*** EXERCISE INPUT Section Begins ***

Lemma group_labels f aChild label :
  label ∈ (fst <$> GreenwaveMetadata f aChild) <->
  exists v, (label, v) ∈ greenwave_items f aChild /\ value_is_nil v = false.
Proof.
  unfold GreenwaveMetadata. rewrite list_elem_of_fmap. split.
  - intros ([l v] & -> & Hin). apply list_elem_of_filter in Hin as [Hv Hin].
    by exists v.
  - intros (v & Hin & Hv). exists (label, v). split; [done|].
    by apply list_elem_of_filter.
Qed.

Ltac label_of_item :=
  rewrite group_labels; unfold greenwave_items; split;
  [ intros (v & Hin & Hv); revert Hin; rewrite !elem_of_cons, elem_of_nil;
    intros Hin;
    repeat (destruct Hin as [Hin|Hin]; [try discriminate Hin|]);
    try done; injection Hin as ->
  | intros Hsome; eexists; split;
    [ repeat first [apply list_elem_of_here | apply list_elem_of_further] |] ].

(** X17: the Greenwave panel lists a group for an item exactly when the
    field the item is built from is not nil, in the fixed order of the
    items and each at most once; without result and requirement it lists
    nothing.  An empty string is not nil: an empty [href] gives a
    "ResultsDB" group with empty text instead of a link. *)
Theorem greenwave_groups (timestampToTimestampWithTz : string -> string)
    (aChild : ChildGreenwave) :
  let groups := GreenwaveMetadata timestampToTimestampWithTz aChild in
  let labels := fst <$> groups in
  let result_ := cg_result aChild in
  let requirement := cg_requirement aChild in
  labels `sublist_of`
    ["ResultsDB"; "Timestamp"; "Req. type"; "Req. scenario"; "Req. source";
     "Outcome"; "Ref. URL"] /\
  NoDup labels /\
  ("ResultsDB" ∈ labels <-> is_Some (chain result_ gr_href)) /\
  ("Timestamp" ∈ labels <-> is_Some (chain result_ gr_submit_time)) /\
  ("Req. type" ∈ labels <-> is_Some (chain requirement rq_type)) /\
  ("Req. scenario" ∈ labels <-> is_Some (chain requirement rq_scenario)) /\
  ("Req. source" ∈ labels <-> is_Some (chain requirement rq_source)) /\
  ("Outcome" ∈ labels <-> is_Some (chain result_ gr_outcome)) /\
  ("Ref. URL" ∈ labels <-> is_Some (chain result_ gr_ref_url)) /\
  (result_ = None -> requirement = None -> groups = []) /\
  (chain result_ gr_href = Some "" -> ("ResultsDB", VText "") ∈ groups).
Proof.
  cbv zeta.
  assert (Hsub : (fst <$> GreenwaveMetadata timestampToTimestampWithTz aChild)
                   `sublist_of`
                 ["ResultsDB"; "Timestamp"; "Req. type"; "Req. scenario";
                  "Req. source"; "Outcome"; "Ref. URL"]).
  { unfold GreenwaveMetadata.
    change ["ResultsDB"; "Timestamp"; "Req. type"; "Req. scenario";
            "Req. source"; "Outcome"; "Ref. URL"]
      with (fst <$> greenwave_items timestampToTimestampWithTz aChild).
    apply fmap_sublist, sublist_filter. }
  split; [exact Hsub|]. split.
  { eapply sublist_NoDup; [|exact Hsub].
    apply (bool_decide_unpack _). reflexivity. }
  repeat match goal with |- _ /\ _ => split end.
  - label_of_item.
    + by apply and_then_value_nil in Hv.
    + by apply and_then_value_nil.
  - label_of_item.
    + apply and_then_value_nil in Hv; [|done].
      by rewrite !and_then_str_is_Some in Hv.
    + apply and_then_value_nil; [done|]. by rewrite !and_then_str_is_Some.
  - label_of_item; by apply value_of_str_nil.
  - label_of_item; by apply value_of_str_nil.
  - label_of_item.
    + by apply and_then_value_nil in Hv.
    + by apply and_then_value_nil.
  - label_of_item; by apply value_of_str_nil.
  - label_of_item.
    + by apply and_then_value_nil in Hv.
    + by apply and_then_value_nil.
  - unfold GreenwaveMetadata, greenwave_items. by intros -> ->.
  - intros Hhref. unfold GreenwaveMetadata. apply list_elem_of_filter.
    split; [done|]. unfold greenwave_items. rewrite Hhref.
    apply list_elem_of_here.
Qed.

(** ** The test result metadata *)

(** X18: the metadata panel renders exactly when there are an artifact and
    a selected test.  The "Greenwave" label is shown exactly when a
    Greenwave block is, the "UMB" label exactly when a UMB block is, each
    label at most once and "Greenwave" first; a child that is both at once
    gets the two blocks of its two halves, and a child that none of the
    guards recognizes gets neither label nor block. *)
Theorem test_result_metadata (ArtifactChild ChildTestMsg A : Type)
    (isG isT isGT : ArtifactChild -> bool)
    (as_greenwave gs : ArtifactChild -> ChildGreenwave)
    (as_test_msg ms : ArtifactChild -> ChildTestMsg)
    (artifact : option A) (selectedTest : option ArtifactChild) :
  let panel := TestResultMetadata ArtifactChild ChildTestMsg isG isT isGT
                 as_greenwave as_test_msg gs ms artifact selectedTest in
  (is_Some panel <-> is_Some artifact /\ is_Some selectedTest) /\
  (forall labels blocks aChild,
     panel = Some (labels, blocks) -> selectedTest = Some aChild ->
     ("Greenwave" ∈ labels <-> exists c, GreenwaveBlock _ c ∈ blocks) /\
     ("UMB" ∈ labels <-> exists c, KaiBlock _ c ∈ blocks) /\
     labels `sublist_of` ["Greenwave"; "UMB"] /\
     (isGT aChild = true ->
      [GreenwaveBlock _ (gs aChild); KaiBlock _ (ms aChild)]
        `sublist_of` blocks) /\
     (isG aChild = false -> isT aChild = false -> isGT aChild = false ->
      labels = [] /\ blocks = [])).
Proof.
  cbv zeta. unfold TestResultMetadata. split.
  - destruct artifact, selectedTest; split; try done;
      try (by intros [[? ?] [? ?]]); by intros [? ?].
  - intros labels blocks aChild Hpanel ->.
    destruct artifact; [|done]. injection Hpanel as <- <-.
    unfold SourceLabels, metadata_blocks.
    destruct (isG aChild), (isT aChild), (isGT aChild); cbn.
    all: repeat match goal with |- _ /\ _ => split end.
    all: try match goal with
         | |- _ <-> _ =>
             split;
             [ intros H;
               first [ by (eexists;
                           repeat first [apply list_elem_of_here
                                        |apply list_elem_of_further])
                     | exfalso; revert H;
                       rewrite ?elem_of_cons, ?elem_of_nil; intros H;
                       repeat (destruct H as [H|H]; try done) ]
             | intros [c H];
               first [ by repeat first [apply list_elem_of_here
                                       |apply list_elem_of_further]
                     | exfalso; revert H;
                       rewrite ?elem_of_cons, ?elem_of_nil; intros H;
                       repeat (destruct H as [H|H]; try done) ] ]
         end.
    all: try done.
    all: try (intros _).
    all: repeat first [apply sublist_nil_l | apply sublist_skip
                      | apply sublist_cons].
Qed.

(** ** Concrete runs of the further properties *)

Lemma error_iff_try_throws_witness :
  error (store (run_actLoad client_resolves sample_TypeError_message
                  sample_query state_after_fast_publish)) = None /\
  store (run_actLoad client_slow_rejects sample_TypeError_message
           sample_query INITIAL_STATE) = failed_state "503".
Proof.
  split.
  - pose proof (error_iff_try_throws client_resolves sample_TypeError_message
                  sample_query state_after_fast_publish) as H.
    cbv zeta in H. exact (proj2 (proj1 H) eq_refl).
  - pose proof (error_iff_try_throws client_slow_rejects
                  sample_TypeError_message sample_query INITIAL_STATE) as H.
    cbv zeta in H. exact (proj1 (proj2 H "503" eq_refl)).
Defined.

Lemma actLoad_queries_witness :
  0 <= v_paginationFrom (variables (slow_query sample_query)) /\
  v_paginationFrom (variables (slow_query sample_query)) = (2 - 1) * 20.
Proof.
  pose proof (actLoad_queries client_resolves sample_TypeError_message
                sample_query INITIAL_STATE) as H.
  cbv zeta in H. destruct H as [_ H].
  assert (Hin : slow_query sample_query
                  ∈ queries_of (trace (run_actLoad client_resolves
                                         sample_TypeError_message sample_query
                                         INITIAL_STATE))).
  { vm_compute. apply list_elem_of_further, list_elem_of_here. }
  destruct (H (slow_query sample_query) Hin) as (_ & _ & Hfrom & Hpos).
  split; [|exact Hfrom]. apply Hpos; vm_compute; discriminate.
Defined.

Lemma extended_loading_state_witness :
  isLoadingExtended
    (replay INITIAL_STATE
       (take 4 (trace (run_actLoad client_resolves sample_TypeError_message
                         sample_query INITIAL_STATE)))) = true.
Proof.
  refine (proj1 (proj2 (proj2 (proj2 (proj2
            (extended_loading_state client_resolves sample_TypeError_message
               sample_query INITIAL_STATE fast_response _ eq_refl eq_refl
               _)))))).
  discriminate.
Defined.

Lemma slow_result_replaces_fast_witness :
  length (artList (store (run_actLoad client_resolves sample_TypeError_message
                            sample_query INITIAL_STATE))) = 5%nat.
Proof.
  refine (f_equal length
            (proj1 (slow_result_replaces_fast client_resolves
                      sample_TypeError_message sample_query INITIAL_STATE
                      fast_response _ slow_response _ eq_refl eq_refl _
                      eq_refl eq_refl))).
  discriminate.
Defined.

*** EXERCISE INPUT Section Ends ***

### WORK INSTRUCTION
Look above for the line with "sample_query state_after_fast_publish) as" and the line with "refine (f_equal length"; transcribe both and all lines in between, exactly, and nothing else.

### REPLY
                  sample_query state_after_fast_publish) as H.
    cbv zeta in H. exact (proj2 (proj1 H) eq_refl).
  - pose proof (error_iff_try_throws client_slow_rejects
                  sample_TypeError_message sample_query INITIAL_STATE) as H.
    cbv zeta in H. exact (proj1 (proj2 H "503" eq_refl)).
Defined.

Lemma actLoad_queries_witness :
  0 <= v_paginationFrom (variables (slow_query sample_query)) /\
  v_paginationFrom (variables (slow_query sample_query)) = (2 - 1) * 20.
Proof.
  pose proof (actLoad_queries client_resolves sample_TypeError_message
                sample_query INITIAL_STATE) as H.
  cbv zeta in H. destruct H as [_ H].
  assert (Hin : slow_query sample_query
                  ∈ queries_of (trace (run_actLoad client_resolves
                                         sample_TypeError_message sample_query
                                         INITIAL_STATE))).
  { vm_compute. apply list_elem_of_further, list_elem_of_here. }
  destruct (H (slow_query sample_query) Hin) as (_ & _ & Hfrom & Hpos).
  split; [|exact Hfrom]. apply Hpos; vm_compute; discriminate.
Defined.

Lemma extended_loading_state_witness :
  isLoadingExtended
    (replay INITIAL_STATE
       (take 4 (trace (run_actLoad client_resolves sample_TypeError_message
                         sample_query INITIAL_STATE)))) = true.
Proof.
  refine (proj1 (proj2 (proj2 (proj2 (proj2
            (extended_loading_state client_resolves sample_TypeError_message
               sample_query INITIAL_STATE fast_response _ eq_refl eq_refl
               _)))))).
  discriminate.
Defined.

Lemma slow_result_replaces_fast_witness :
  length (artList (store (run_actLoad client_resolves sample_TypeError_message
                            sample_query INITIAL_STATE))) = 5%nat.
Proof.
  refine (f_equal length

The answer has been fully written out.